■ Work to be completed: Copy, word for word, each line of the data below from the first through the line containing "destruct (token_allow _", and stop there.

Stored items

┄┄┄┄┄┄┄┄┄┄

(** C16: the Redis limiters and their scripts are total and well-typed.  On a
    server that holds a well-formed value under the key, or none, [Allow] of
    each of the three limiters (with a cached SHA or without, with the script
    in the server's cache or not) returns no error and a well-formed result:
    the script never stops on a [nil], never gets a WRONGTYPE, and its reply
    decodes.  The value under the key stays well-formed, no other key
    changes, and the limiter can be called again. *)
Theorem redis_calls_well_typed w k key :
  clock_ok w →
  (∀ tb : Redis.TokenBucket W, rates_ok (Redis.tb_capacity tb) (Redis.tb_rate tb) →
     instance tokenSrc w k (Redis.tb_base tb) key →
     bucket_wf "tokens" "last_refilled_ms" (Redis.tb_capacity tb) k w →
     answers tokenSrc w k key Redis.tb_base (bucket_wf "tokens" "last_refilled_ms" (Redis.tb_capacity tb) k)
       (Redis.TokenBucket_Allow tt tb key)) ∧
  (∀ lb : Redis.LeakyBucket W, rates_ok (Redis.lb_capacity lb) (Redis.lb_rate lb) →
     instance leakySrc w k (Redis.lb_base lb) key →
     bucket_wf "water" "last_leak_ms" (Redis.lb_capacity lb) k w →
     answers leakySrc w k key Redis.lb_base (bucket_wf "water" "last_leak_ms" (Redis.lb_capacity lb) k)
       (Redis.LeakyBucket_Allow tt lb key)) ∧
  (∀ (sw : Redis.SlidingWindow W) rand, 0 < Redis.sw_limit sw < 2 ^ 53 → 0 < Redis.sw_window sw <= int64_max →
     instance windowSrc w k (Redis.sw_base sw) key → log_wf k w →
     answers windowSrc w k key Redis.sw_base (log_wf k) (Redis.SlidingWindow_Allow rand sw key)).
Proof.
  intros Hc. split_and!.
  - intros tb (Hp & Hcap & Hrate) Hi (v & Hb & Hl).
    destruct (token_allow _ _ Hp Hcap Hrate tb w k key v eq_refl eq_refl Hi Hc Hb Hl) as (r & tb' & Ha & Hi' & Hst).
    apply bucket_step_wf in Hst as (Hr & Hf & Hw). exists r, tb'. done.
  - intros lb (Hp & Hcap & Hrate) Hi (v & Hb & Hl).
    destruct (leaky_allow _ _ Hp Hcap Hrate lb w k key v eq_refl eq_refl Hi Hc Hb Hl) as (r & lb' & Ha & Hi' & Hst).
    apply bucket_step_wf in Hst as (Hr & Hf & Hw). exists r, lb'. done.
  - intros sw rand Hl Hw Hi (m & Hlog & Hp).
    destruct (window_allow _ _ Hl Hw rand sw w k key m eq_refl eq_refl Hi Hc Hlog Hp) as (r & sw' & Ha & Hi' & Hst).
    destruct (window_step_ok _ _ Hw _ _ _ _ _ _ _ Hp Hst) as [Hr _].
    pose proof (window_step_wf _ _ _ _ _ _ _ _ _ Hp Hst) as Hwf.
    destruct Hst as (m' & ? & ? & ? & _ & _ & _ & Hf & _). exists r, sw'. done.
Qed.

┄┄┄┄┄┄┄┄┄┄

■ Result below:
(** C16: the Redis limiters and their scripts are total and well-typed.  On a
    server that holds a well-formed value under the key, or none, [Allow] of
    each of the three limiters (with a cached SHA or without, with the script
    in the server's cache or not) returns no error and a well-formed result:
    the script never stops on a [nil], never gets a WRONGTYPE, and its reply
    decodes.  The value under the key stays well-formed, no other key
    changes, and the limiter can be called again. *)
Theorem redis_calls_well_typed w k key :
  clock_ok w →
  (∀ tb : Redis.TokenBucket W, rates_ok (Redis.tb_capacity tb) (Redis.tb_rate tb) →
     instance tokenSrc w k (Redis.tb_base tb) key →
     bucket_wf "tokens" "last_refilled_ms" (Redis.tb_capacity tb) k w →
     answers tokenSrc w k key Redis.tb_base (bucket_wf "tokens" "last_refilled_ms" (Redis.tb_capacity tb) k)
       (Redis.TokenBucket_Allow tt tb key)) ∧
  (∀ lb : Redis.LeakyBucket W, rates_ok (Redis.lb_capacity lb) (Redis.lb_rate lb) →
     instance leakySrc w k (Redis.lb_base lb) key →
     bucket_wf "water" "last_leak_ms" (Redis.lb_capacity lb) k w →
     answers leakySrc w k key Redis.lb_base (bucket_wf "water" "last_leak_ms" (Redis.lb_capacity lb) k)
       (Redis.LeakyBucket_Allow tt lb key)) ∧
  (∀ (sw : Redis.SlidingWindow W) rand, 0 < Redis.sw_limit sw < 2 ^ 53 → 0 < Redis.sw_window sw <= int64_max →
     instance windowSrc w k (Redis.sw_base sw) key → log_wf k w →
     answers windowSrc w k key Redis.sw_base (log_wf k) (Redis.SlidingWindow_Allow rand sw key)).
Proof.
  intros Hc. split_and!.
  - intros tb (Hp & Hcap & Hrate) Hi (v & Hb & Hl).
    destruct (token_allow _ _ Hp Hcap Hrate tb w k key v eq_refl eq_refl Hi Hc Hb Hl) as (r & tb' & Ha & Hi' & Hst).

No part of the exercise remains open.